Recently I tried Cappello's gluten-free, grain-free pasta, and instantly fell in love with the tender, chewy texture. I did not fall in love with the price. At $11 a pop, it was a splurge - certainly not something I could put on our weekly menu. That was a bummer, because with Rich being pescatarian and me paleo, it's tough to find healthy meals that satisfy both of our dietary preferences without resorting to salmon every night.

I am thrilled to say, that is about to change. Pasta is back on the menu!

I created a gluten-free paleo pasta recipe that is easy to work with and tastes amazing. The ingredients are similar to Cappello's, but theirs is made "primarily with almond flour and cage-free eggs" according to their website whereas mine has a more traditional ratio of flours to eggs, with nearly equal parts tapioca starch and almond flour.

It make delicious lasagna noodles, fettucine, and ravioli. I've already made this recipe three times, including a Roasted Butternut Squash Ravioli with Ghee, Sage, and Toasted Oregon Hazelnuts (recipe to come).

You can make this recipe with a rolling pin and parchment paper. That is what I did to test the recipe before investing in another pasta maker (this is my third). The simple machine makes the task easier and yields a thinner noodle that holds up better to cooking.

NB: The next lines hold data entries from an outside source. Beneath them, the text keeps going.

(** X28. The first view of the map and the points it is fitted to.
    The initial centre always has non-zero coordinates; it is the
    user's location at zoom 15 when that is valid, else the selected
    start at zoom 14 when that is valid, else the default centre at
    zoom 12.  [getAllPointsForBounds] answers null exactly when the
    start, the end, the vertices of the selected route and the user's
    location hold no point with non-zero coordinates; the points it
    answers with all have non-zero coordinates, and each comes from
    one of those four places. *)
Theorem initial_view (userLocation selectedStart selectedEnd : option coord)
        (selectedRoute : option Route) :
  let centre := getInitialCenter userLocation selectedStart in
  let zoom := getInitialZoom userLocation selectedStart in
  let places :=
    selectedStart :: selectedEnd ::
    match selectedRoute with
    | Some route => map Some (geometry route)
    | None => []
    end ++ [userLocation] in
  valid_point (Some centre) = true /\
  (zoom = 15%Z /\ userLocation = Some centre \/
   zoom = 14%Z /\ valid_point userLocation = false /\
     selectedStart = Some centre \/
   zoom = 12%Z /\ valid_point userLocation = false /\
     valid_point selectedStart = false /\
     centre = (129716#10000, 775946#10000)) /\
  (getAllPointsForBounds selectedStart selectedEnd selectedRoute userLocation
     = None <-> validPoints places = []) /\
  (forall points,
     getAllPointsForBounds selectedStart selectedEnd selectedRoute userLocation
       = Some points ->
     points = validPoints places /\
     Forall (fun p => valid_point (Some p) = true /\ In (Some p) places)
            points).
Proof.
  cbv zeta. split; [|split].
  - unfold getInitialCenter.
    destruct userLocation as [u|], selectedStart as [s|];
      try destruct (valid_point (Some u)) eqn:Vu;
      try destruct (valid_point (Some s)) eqn:Vs; auto.
  - unfold getInitialCenter, getInitialZoom.
    destruct userLocation as [u|], selectedStart as [s|];
      try destruct (valid_point (Some u)) eqn:Vu;
      try destruct (valid_point (Some s)) eqn:Vs; cbn [valid_point]; auto 10.
  - set (places := selectedStart :: selectedEnd :: _ ++ [userLocation]).
    assert (E : getAllPointsForBounds selectedStart selectedEnd selectedRoute
                  userLocation =
                if (0 <? List.length (validPoints places))%nat
                then Some (validPoints places) else None).
    { unfold getAllPointsForBounds, places. cbv zeta. rewrite app_nil_l.
      change (selectedStart :: selectedEnd :: ?l)
        with ([selectedStart] ++ [selectedEnd] ++ l).
      rewrite !validPoints_app.
      destruct selectedRoute as [route|]; rewrite <- ?app_assoc;
        [reflexivity|].
      change (validPoints []) with (@nil coord). reflexivity. }
    rewrite E. clearbody places.
    destruct (validPoints places) as [|c cs] eqn:Ev.
    + split; [tauto | discriminate].
    + cbn [List.length Nat.ltb Nat.leb]. split; [split; discriminate|].
      intros points H. injection H as <-. split; [reflexivity|].
      apply Forall_forall. intros p Hp. apply list_elem_of_In in Hp.
      rewrite <- Ev in Hp. apply validPoints_In in Hp. tauto.
Qed.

I bought mine at World Market for less than $40.

Tips for Making Homemade Gluten-Free Pasta:

  • Humidity affects the dough. If you're making it on a rainy day or you live in an environment with high humidity, you may need to add just a touch more tapioca flour. 
  • Unlike pasta dough made with gluten, this dough does not tolerate stretching. It should not be draped over a dowel to dry and should be carefully hand-fed into the pasta maker. Actually, this reality makes working with the dough using a rolling pin easier. 
  • Be patient. The first time you make the dough, you may find it temperamental. Make sure you have enough time and energy to focus. (Definitely don't drag out your SLR camera on the first try!)  

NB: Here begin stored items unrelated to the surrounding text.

(** * pkgcore: stage operations, observers, the operations registry and
      the plain-text formatter

    A shallow embedding of

    - [pkgcore/interfaces/observer.py]  (module [Observer]),
    - [pkgcore/operations/format.py]    (module [Format]),
    - [pkgcore/operations/repo.py]      (modules [Repo] and [Registry]),
    - [pkgcore/util/formatters.py]      (module [Formatters]),

    with the stage engine these classes run on (module [ForcedDepends]),
    followed by the properties proved about them.  Python code that
    mutates objects and raises exceptions is written in a state and
    exception monad; dictionaries and sets are stdpp's [gmap] and [gset]. *)

From Stdlib Require Import ZArith Lia.
From stdpp Require Import base gmap strings list fin_maps.

Open Scope string_scope.
Open Scope list_scope.

(** ** Python values, exceptions and effects *)

Module Py.

(** The exceptions the modelled code raises or lets through.  [IOError]
    carries its [errno] attribute ([None] when it was built without one);
    [StreamClosed] carries the error it was built from. *)
Inductive exn : Type :=
| AttributeError (attr : string)
| TypeError (what : string)
| NotImplementedError (what : string)
| IOError (errno : option Z)
| KeyboardInterrupt
| StreamClosed (cause : exn)
| OtherError (tag : string).

(** The values a stage method hands back. *)
Inductive value : Type :=
| VNone
| VBool (b : bool)
| VObj (id : nat).

(** Python truth of a value. *)
Definition truthy (v : value) : bool :=
  match v with
  | VNone => false
  | VBool b => b
  | VObj _ => true
  end.

(** A call either returns or raises. *)
Inductive outcome (A : Type) : Type :=
| Ret (a : A)
| Raise (e : exn).

Arguments Ret {A} a.
Arguments Raise {A} e.

(** The value of a call that returned. *)
Definition returned {A} (r : outcome A) : option A :=
  match r with
  | Ret a => Some a
  | Raise _ => None
  end.

(** Computations over a mutable state [S] that may raise. *)
Definition M (S A : Type) : Type := S -> outcome A * S.

Definition ret {S A} (a : A) : M S A := fun s => (Ret a, s).

Definition raise {S A} (e : exn) : M S A := fun s => (Raise e, s).

Definition bind {S A B} (m : M S A) (k : A -> M S B) : M S B :=
  fun s =>
    match m s with
    | (Ret a, s') => k a s'
    | (Raise e, s') => (Raise e, s')
    end.

Definition get {S} : M S S := fun s => (Ret s, s).

Definition modify {S} (f : S -> S) : M S unit := fun s => (Ret tt, f s).

(** [try: m finally: fin r], where the clean-up may look at how the
    body ended.  An exception of the clean-up replaces whatever the body
    produced; otherwise the body's result or exception goes on. *)
Definition try_finally {S A} (m : M S A) (fin : outcome A -> M S unit) : M S A :=
  fun s =>
    let '(r, s1) := m s in
    match fin r s1 with
    | (Ret _, s2) => (r, s2)
    | (Raise e, s2) => (Raise e, s2)
    end.

(** [try: m except <class>, e: h e]; [catches] is the class test. *)
Definition try_except {S A} (m : M S A) (catches : exn -> bool)
    (h : exn -> M S A) : M S A :=
  fun s =>
    match m s with
    | (Ret a, s1) => (Ret a, s1)
    | (Raise e, s1) => if catches e then h e s1 else (Raise e, s1)
    end.

End Py.

Import Py.

Notation "x <- m ;; k" := (bind m (fun x => k))
  (at level 100, m at next level, right associativity).
Notation "m ;;; k" := (bind m (fun _ => k))
  (at level 100, right associativity).

(** ** interfaces/observer.py *)

Module Observer.

(** What reaches an observer: [phase_start(phase)] and
    [phase_end(phase, status)]. *)
Inductive notification : Type :=
| PhaseStart (phase : string)
| PhaseEnd (phase : string) (status : value).

Section Hook.

(** [W] is everything the stage bodies and the observer's handlers can
    change (the instance's fields, the observer's output stream, ...). *)
Context {W : Type}.

(** The state a wrapped call runs in: the notifications issued so far,
    oldest first, and the rest of the world. *)
Record state : Type := State {
  issued : list notification;
  world : W
}.

(** An observer object: its two phase handlers.  A handler works on the
    world and can raise; it does not itself call stage methods. *)
Record observer : Type := {
  phase_start : string -> M W unit;
  phase_end : string -> value -> M W unit
}.

(** [class phase_observer]: both handlers are [pass]. *)
Definition phase_observer : observer :=
  {| phase_start := fun _ => ret tt;
     phase_end := fun _ _ => ret tt |}.

(** The operation instance as the hook sees it: [self.observer], [None]
    or an observer.  The attribute is assigned in the constructors only. *)
Record instance : Type := {
  inst_observer : option observer
}.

Gluten-Free, Paleo Fresh Pasta Recipe

Yields 2 servings

1/4 cup plus 2 tablespoons tapioca starch (50 grams), plus more for dusting 
1/4 cup plus 2 tablespoons almond flour (45 grams)
1/4 teaspoon sea salt
1/8 teaspoon guar gum
1 large egg

1. Mix the tapioca starch, almond flour, sea salt, and guar gum in a small mixing bowl.

2. Make a well in the center of the dry ingredients and add the egg. Use a spatula to stir it around, slowly incorporating the flours until the dough comes together into a ball. Place the dough onto a sheet of parchment paper and dust lightly with tapioca starch.

 3. Divide the dough into four to six pieces and cover all but one with a towel or plastic so that they do not dry out. Flatten one of the dough pieces with your hand or a rolling pin until it is about 1/4-inch thick.

4. Set the pasta maker to the first setting, #1, which is the widest. Run the dough through the machine twice. If it tears, fold it back onto itself and run it through again. If it sticks, dust lightly with tapioca starch.

5. Set the pasta maker to the next setting, #2, and run the pasta dough through it twice. Reduce the setting again to #3 and run the dough through twice. You can stop at this setting for a slightly thicker noodle, or drop the setting to #4 and run it through twice more. That is the setting I used in the photographs here.

6. Dust the pasta sheet with tapioca starch. This will help prevent the noodles from sticking to one another once they are cut. 

7. Attach the fettucine attachment to the pasta maker and re-attach the hand crank to the attachment. Carefully feed the flattened dough through to cut the sheet into individual noodles.

8. Lay the pasta onto the parchment sheet and allow to rest while you repeat steps 4 through 7 with the remaining dough. Be careful not to incorporate too much tapioca starch into the dough as you process it.

9. Bring a large pot of salted water to a rolling boil. Carefully slide the noodles from the parchment paper into the boiling water and quickly stir with a pasta spoon. Set a timer for 90 seconds. Stir once or twice if the noodles are sticking to one another or to the bottom of the pot.

10. Drain in a colander and transfer the noodles to the sauce or serving dish.